Who among us hasn’t found themselves suddenly nostalgic for a taste of Pao Tsin Laksa soup, a legend for its budget-friendly and affordable comfort food in Manila? Are you suddenly craving a hot, comforting bowl of laksa but don’t have hours to simmer the rich coconut broth from scratch nor prepare the host of hard-to-find laksa ingredients associated with creating its rich broth?

As much as I love homemade laksa from scratch, sometimes a girl just needs a simpler solution. Enter laksa cubes – those savory Malaysian seasoning blocks that let you create curry laksa soup in under 30 minutes.

Laksa is one of those dishes that you hear so much about but never really know where to start with making it yourself. It has flavors that define Southeast Asian cuisine with roots stretching across Malaysia, Singapore, Indonesia and each region offering its spin and spices on this beloved soup. If you found that a bit scary, well I’m here to walk you through my process of mastering this Malaysian noodle soup so you can enjoy it too. Being based in Marinduque, we don’t have everything available that they do in Penang or KL. But I’m going to show you how you can tweak a laksa recipe to use ingredients you can find locally.

Traditional Laksa Varieties

The first thing is choosing your broth base which is your primary variants of Laksa: Curry Laksa and Asam Laksa.. The traditional Curry Laksa is coconut milk based, enriched with a spice paste that includes lemongrass, galangal, and turmeric. Asam Laksa, on the other hand, offers a tamarind-infused broth, marked by its tangy and slightly sour flavor profile.

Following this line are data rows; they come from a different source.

(** The region size is doubled after each new region, without a check.  In a state where it is
    2^63 an allocation that needs a new region makes it 0; the next one never returns, though the
    limit is not reached. *)
Definition ex_big : BFCAllocator arena := set_curr_region_allocation_bytes (2 ^ 63) (example_init 8192 16384 false None).
Definition ex_wrapped : BFCAllocator arena := Eval vm_compute in alloc_of 3000 0 ex_big.

Lemma ex_big_inv : inv ex_big.
Proof.
  assert (inv (example_init 8192 16384 false None)) as [(L & fl & Hi) Ha].
  { apply (initial_inv 16384). exists (mkArena 4096 8192 []), false, false, None. by vm_compute. }
  split; [exists L, fl; by eapply mem_inv_ext; [..|exact Hi]|]. constructor; try apply Ha; cbn. split; [lia|by exists (2 ^ 55)].
Qed.

Theorem bfc_region_size_wraps :
  AllocateRawInternal 1000 256 3000 0 ex_big = Val (4096, ex_wrapped)
  /\ curr_region_allocation_bytes_ ex_big = 2 ^ 63 /\ curr_region_allocation_bytes_ ex_wrapped = 0
  /\ forall fuel, AllocateRawInternal fuel 256 8000 0 ex_wrapped = NoFuel.
Proof.
  assert (AllocateRawInternal 1000 256 3000 0 ex_big = Val (4096, ex_wrapped)) as E by (by vm_compute).
  split_and!; [done|done|done|]. intros fuel. apply bfc_zero_region_diverges; [|lia|done|done| |by vm_compute].
  - by pose proof (wp_run _ _ _ _ _ _ (AllocateRawInternal_spec false 1000 256 3000 0 ex_big ex_big_inv ltac:(done) ltac:(lia) ltac:(done)) E) as [[? _]|[_ [Hi _]]].
  - intros h c (Hh & Hc & Hs & _). vm_compute in Hh. apply list_elem_of_singleton in Hh as ->. vm_compute in Hc. injection Hc as <-. change (RoundedBytes 8000) with 8192 in Hs. cbn in Hs. lia.
Qed.

(** With garbage collection and time stamps both enabled, a region can be returned
    while one of its chunks still stands on the queue of time-stamped chunks; the next
    allocation looks up the address of that chunk, which no region holds any more. *)
Theorem bfc_gc_timestamps_crash :
  exists p1 s1 s2 p3 s3,
    AllocateRawInternal 1000 256 300 0 (example_init 16384 8192 true (Some 0)) = Val (p1, s1)
    /\ DeallocateRawInternal p1 s1 = Val (tt, s2)
    /\ AllocateRawInternal 1000 256 8192 1 s2 = Val (p3, s3) /\ p3 <> 0
    /\ AllocateRawInternal 1000 256 300 0 s3 = Crash.
Proof.
  eexists _, _, _, _, _.
  split_and!; [vm_compute; reflexivity|vm_compute; reflexivity|vm_compute; reflexivity|done|vm_compute; reflexivity].
Qed.
Lemma SignedEncodingLength_eq v :
  - 2 ^ 63 <= v < 2 ^ 63 -> exists n, SignedEncodingLength v = Some n /\ 1 <= n <= 10 /\ fits n v.
Proof.
  intros Hv. unfold SignedEncodingLength. fold (magnitude v). apply (magnitude_range v 63) in Hv; [|lia].
  unfold fits. destruct (Z.eq_dec (magnitude v) 0) as [E|Hne].
  { rewrite E. exists 1. split_and!; try done; [| |by left]; apply (magnitude_range v 6); lia. }
  assert (0 <= Z.log2 (magnitude v) < 63) as Hl by (split; [apply Z.log2_nonneg|apply Z.log2_lt_pow2; lia]).
  rewrite Log2Floor64_eq, kBitsToLength_eq by lia. set (l := Z.log2 (magnitude v)) in *.
  pose proof (Z.div_mod (l + 1) 7 ltac:(lia)). pose proof (Z.mod_pos_bound (l + 1) 7 ltac:(lia)).
  pose proof (Z.log2_spec (magnitude v) ltac:(lia)) as [Hlo Hhi]. fold l in Hlo, Hhi.
  exists ((l + 1) / 7 + 1). split_and!; [done|lia|lia|..].
  - apply (magnitude_range v); [lia|]. split; [lia|]. eapply Z.lt_le_trans; [exact Hhi|]. apply Z.pow_le_mono_r; lia.
  - apply (magnitude_range v); [lia|]. split; [lia|]. eapply Z.lt_le_trans; [exact Hhi|]. apply Z.pow_le_mono_r; lia.
  - destruct (Z.eq_dec ((l + 1) / 7) 0) as [E|E]; [left; lia|right]. etrans; [|exact Hlo]. apply Z.pow_le_mono_r; lia.
Qed.

(** Leading bytes of the encoding: adding the size bits to the leading bytes of the value. *)
Definition add_size_bits (n k t : Z) : Z :=
  if t <? 0 then t + 2 ^ (8 * k - n) else t + 2 ^ (8 * k) - 2 ^ (8 * k - n).

Lemma pow_split a b : 0 <= a <= b -> 2 ^ b = 2 ^ (b - a) * 2 ^ a.
Proof. intros H. rewrite <- Z.pow_add_r by lia. f_equal. lia. Qed.

Lemma pow_256 n : 0 <= n -> 256 ^ n = 2 ^ (8 * n).
Proof. intros Hn. change 256 with (2 ^ 8). by rewrite <- Z.pow_mul_r by lia. Qed.

(** The top [k] of the [n] bytes of the code. *)
Lemma code_top n k v :
  0 <= k <= n -> n <= 8 * k -> code n v / 256 ^ (n - k) = add_size_bits n k (v / 256 ^ (n - k)).
Proof.
  intros Hk Hn. rewrite pow_256 by lia. assert (0 < 2 ^ (8 * (n - k))) as Hp by (apply Z.pow_pos_nonneg; lia).
  assert (2 ^ (7 * n) = 2 ^ (8 * k - n) * 2 ^ (8 * (n - k))) as E7 by (rewrite <- Z.pow_add_r by lia; f_equal; lia).
  assert (2 ^ (8 * n) = 2 ^ (8 * k) * 2 ^ (8 * (n - k))) as E8 by (rewrite <- Z.pow_add_r by lia; f_equal; lia).
  unfold code, add_size_bits. destruct (Z.ltb_spec v 0) as [Hneg|Hpos].
  - assert (v / 2 ^ (8 * (n - k)) < 0) as Hd by (apply Z.div_lt_upper_bound; lia).
    rewrite (proj2 (Z.ltb_lt _ _) Hd), E7. by rewrite Z.div_add by lia.
  - assert (0 <= v / 2 ^ (8 * (n - k))) as Hd by (apply Z.div_pos; lia).
    rewrite (proj2 (Z.ltb_ge _ _) Hd), E7, E8.
    replace (v + _ - _) with (v + (2 ^ (8 * k) - 2 ^ (8 * k - n)) * 2 ^ (8 * (n - k))) by lia.
    rewrite Z.div_add by lia. lia.
Qed.

Lemma code_range n v : 1 <= n -> fits n v -> 0 <= code n v < 256 ^ n.
Proof.
  intros Hn [Hv _]. rewrite pow_256 by lia. unfold code.
  assert (2 ^ (7 * n) = 2 * 2 ^ (7 * n - 1)) as E by (rewrite <- Z.pow_succ_r by lia; f_equal; lia).
  assert (2 ^ (7 * n) <= 2 ^ (8 * n)) by (apply Z.pow_le_mono_r; lia).
  assert (0 < 2 ^ (7 * n - 1)) by (apply Z.pow_pos_nonneg; lia).
  destruct (Z.ltb_spec v 0); lia.
Qed.

(** Two's complement: [be] only depends on the value modulo 256^n. *)
Lemma be_mod n x y : x mod 256 ^ Z.of_nat n = y mod 256 ^ Z.of_nat n -> be n x = be n y.
Proof.
  revert x y. induction n as [|n IH]; intros x y E; [done|]. cbn [be].
  rewrite Nat2Z.inj_succ, Z.pow_succ_r in E by lia. assert (0 < 256 ^ Z.of_nat n) by (apply Z.pow_pos_nonneg; lia).
  rewrite !Z.rem_mul_r in E by lia. pose proof (Z.mod_pos_bound x 256 ltac:(lia)). pose proof (Z.mod_pos_bound y 256 ltac:(lia)).
  f_equal; [apply IH; lia|f_equal; lia].
Qed.

Lemma code_low n k v : 8 * Z.of_nat k <= 7 * n -> be k (code n v) = be k v.
Proof.
  intros Hn. apply be_mod. rewrite pow_256 by lia.
  assert (2 ^ (7 * n) = 2 ^ (7 * n - 8 * Z.of_nat k) * 2 ^ (8 * Z.of_nat k)) as E7 by (apply pow_split; lia).
  assert (2 ^ (8 * n) = 2 ^ (8 * n - 8 * Z.of_nat k) * 2 ^ (8 * Z.of_nat k)) as E8 by (apply pow_split; lia).
  assert (0 < 2 ^ (8 * Z.of_nat k)) by (apply Z.pow_pos_nonneg; lia).
  unfold code. destruct (v <? 0); rewrite E7, ?E8; [by rewrite Z.mod_add by lia|].
  replace (v + _ - _) with (v + (2 ^ (8 * n - 8 * Z.of_nat k) - 2 ^ (7 * n - 8 * Z.of_nat k)) * 2 ^ (8 * Z.of_nat k)) by lia.
  by rewrite Z.mod_add by lia.
Qed.

(** The tables of header bits, against the leading byte for up to eight bytes, and
    against the leading two bytes for nine and ten. *)
Definition header_ok (n : Z) (t : Z) : Prop :=
  exists h0 h1, kLengthToHeaderBits !! Z.to_nat n = Some (h0, h1)
    /\ [Z.lxor ((t / 256) mod 256) h0; Z.lxor (t mod 256) h1] = be 2 (add_size_bits n 2 t).

Definition header_check1 (n u : Z) : bool :=
  match kLengthToHeaderBits !! Z.to_nat n with
  | Some (h0, h1) => (h1 =? 0) && (Z.lxor (u mod 256) h0 =? add_size_bits n 1 u mod 256)
  | None => false
  end.

Definition header_check2 (n t : Z) : bool :=
  match kLengthToHeaderBits !! Z.to_nat n with
  | Some (h0, h1) =>
      (Z.lxor ((t / 256) mod 256) h0 =? (add_size_bits n 2 t / 256) mod 256)
      && (Z.lxor (t mod 256) h1 =? add_size_bits n 2 t mod 256)
  | None => false
  end.

Lemma range_check (P : Z -> Z -> bool) (w : Z -> Z) lo num n t :
  forallb (fun n => forallb (P n) (seqZ (- w n) (2 * w n))) (seqZ lo num) = true ->
  lo <= n < lo + num -> - w n <= t < w n -> P n t = true.
Proof.
  intros H Hn Ht. rewrite forallb_forall in H. specialize (H n ltac:(apply list_elem_of_In, elem_of_seqZ; lia)).
  rewrite forallb_forall in H. apply H, list_elem_of_In, elem_of_seqZ. lia.
Qed.

Lemma add_size_bits_low n t :
  n <= 8 -> add_size_bits n 2 t / 256 = add_size_bits n 1 (t / 256) /\ add_size_bits n 2 t mod 256 = t mod 256.
Proof.
  intros Hn. assert (2 ^ (8 * 2 - n) = 2 ^ (8 * 1 - n) * 256) as E
    by (replace (8 * 2 - n) with (8 * 1 - n + 8) by lia; by rewrite Z.pow_add_r by lia).
  unfold add_size_bits. change (2 ^ (8 * 2)) with (256 * 256). change (2 ^ (8 * 1)) with 256. rewrite E.
  destruct (Z.ltb_spec t 0).
  - rewrite (proj2 (Z.ltb_lt (t / 256) 0)) by (apply Z.div_lt_upper_bound; lia).
    by rewrite Z.div_add, Z.mod_add by lia.
  - rewrite (proj2 (Z.ltb_ge (t / 256) 0)) by (apply Z.div_pos; lia).
    replace (t + 256 * 256 - 2 ^ (8 * 1 - n) * 256) with (t + (256 - 2 ^ (8 * 1 - n)) * 256) by lia.
    rewrite Z.div_add, Z.mod_add by lia. split; [lia|done].
Qed.

Lemma header_table n t : 2 <= n <= 10 -> - 2 ^ (15 - n) <= t < 2 ^ (15 - n) -> header_ok n t.
Proof.
  intros Hn Ht. unfold header_ok. cbn [be app]. destruct (Z.le_gt_cases n 8) as [Hs|Hb].
  - assert (header_check1 n (t / 256) = true) as Hc.
    { apply (range_check header_check1 (fun n => if n =? 8 then 1 else 2 ^ (7 - n)) 2 7); [by vm_compute|lia|]. cbn beta.
      destruct (Z.eqb_spec n 8) as [->|Hn8].
      - change (2 ^ (15 - 8)) with 128 in Ht. split; [apply Z.div_le_lower_bound; lia|apply Z.div_lt_upper_bound; lia].
      - assert (2 ^ (15 - n) = 2 ^ (7 - n) * 256) as E
          by (replace (15 - n) with (7 - n + 8) by lia; by rewrite Z.pow_add_r by lia).
        split; [apply Z.div_le_lower_bound; lia|apply Z.div_lt_upper_bound; lia]. }
    unfold header_check1 in Hc. destruct (_ !! _) as [[h0 h1]|]; [|done].
    apply andb_true_iff in Hc as [->%Z.eqb_eq Hc%Z.eqb_eq]. exists h0, 0. split; [done|].
    destruct (add_size_bits_low n t Hs) as [-> ->]. by rewrite Hc, Z.lxor_0_r.
  - assert (header_check2 n t = true) as Hc.
    { apply (range_check header_check2 (fun n => 2 ^ (15 - n)) 9 2); [by vm_compute|lia|exact Ht]. }
    unfold header_check2 in Hc. destruct (_ !! _) as [[h0 h1]|]; [|done].
    apply andb_true_iff in Hc as [E1%Z.eqb_eq E2%Z.eqb_eq]. exists h0, h1. by rewrite E1, E2.
Qed.

Lemma StoreBigEndian64_be v : StoreBigEndian64 v = be 8 v.
Proof.
  unfold StoreBigEndian64. cbn [map]. cbn [be app]. rewrite !Z.div_div by lia.
  assert (forall z, Z.land z 255 = z mod 256) as E by (intros z; apply (land_ones_mod z 8); lia).
  rewrite !E, !Z.shiftr_div_pow2 by lia. cbn. by rewrite Z.div_1_r.
Qed.

Lemma buf_be v :
  - 2 ^ 63 <= v < 2 ^ 63 ->
  (let sb := if v <? 0 then 255 else 0 in [sb; sb] ++ StoreBigEndian64 (u64 v)) = be 10 v.
Proof.
  intros Hv. cbv zeta. rewrite StoreBigEndian64_be. change 10%nat with (2 + 8)%nat. rewrite be_split.
  change (256 ^ Z.of_nat 8) with (2 ^ 64). f_equal.
  - destruct (Z.ltb_spec v 0).
    + replace (v / 2 ^ 64) with (-1); [done|]. apply (Z.div_unique v (2 ^ 64) (-1) (v + 2 ^ 64)); lia.
    + by rewrite Z.div_small by lia.
  - apply be_mod. change (256 ^ Z.of_nat 8) with (2 ^ 64). unfold u64. by rewrite Z.mod_mod.
Qed.

Lemma fast_path v : - 64 <= v < 64 -> u8 (Z.lxor 128 v) = code 1 v.
Proof.
  intros Hv. assert (code 1 v = v + 128) as -> by (unfold code; destruct (v <? 0); cbn; lia).
  assert (forallb (fun b => u8 (Z.lxor 128 (b - 64)) =? b + 64) (seqZ 0 128) = true) as H by (by vm_compute).
  rewrite forallb_forall in H. specialize (H (v + 64) ltac:(apply list_elem_of_In, elem_of_seqZ; lia)).
  apply Z.eqb_eq in H. replace (v + 64 - 64) with v in H by lia. lia.
Qed.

Here in Marinduque we have plenty of coconuts, so I usually go with coconut milk. Make sure to get good quality coconut milk – the canned stuff works great but my favorite when in Manila is Coco Mama. For the tamarind part, I’ve found that like in Sinigang, juice from ripe tamarind pods works well. You’ll need to mash and strain out the seeds and fibers. Or use Sinigang Mix, gasp! Really, though. We take the shortcuts where we can mom!

Putting Your Curry Laksa Together

Next up is building layers of flavor with your spice paste. This is key to getting that authentic laksa taste. My go-to ingredients are shallots, garlic, lemongrass, galangal, turmeric and chili peppers. Play around with amounts to get the heat level you prefer. Blend everything to a smooth paste.

Once your laksa paste is ready, fry it in a saucepan with a bit of oil until very fragrant. Then add your broth base – either just coconut milk or thinned out with water or chicken stock. Simmer for at least 30 minutes to develop flavors. Taste and season with salt, shrimp paste or fish sauce to taste. See! it’s that simple.

Now it’s time to pick your protein. Shrimp and chicken are classics, but being an island we have lots of fresh fish too. You can use any white fish you want. Add them to the broth to poach for 10 minutes. For the noodles, rice sticks or vermicelli both work great. Egg noodles are also nice and soaks up the flavor well. And don’t forget the toppings – herbs, bean sprouts, calamansi and chili are must haves in my book.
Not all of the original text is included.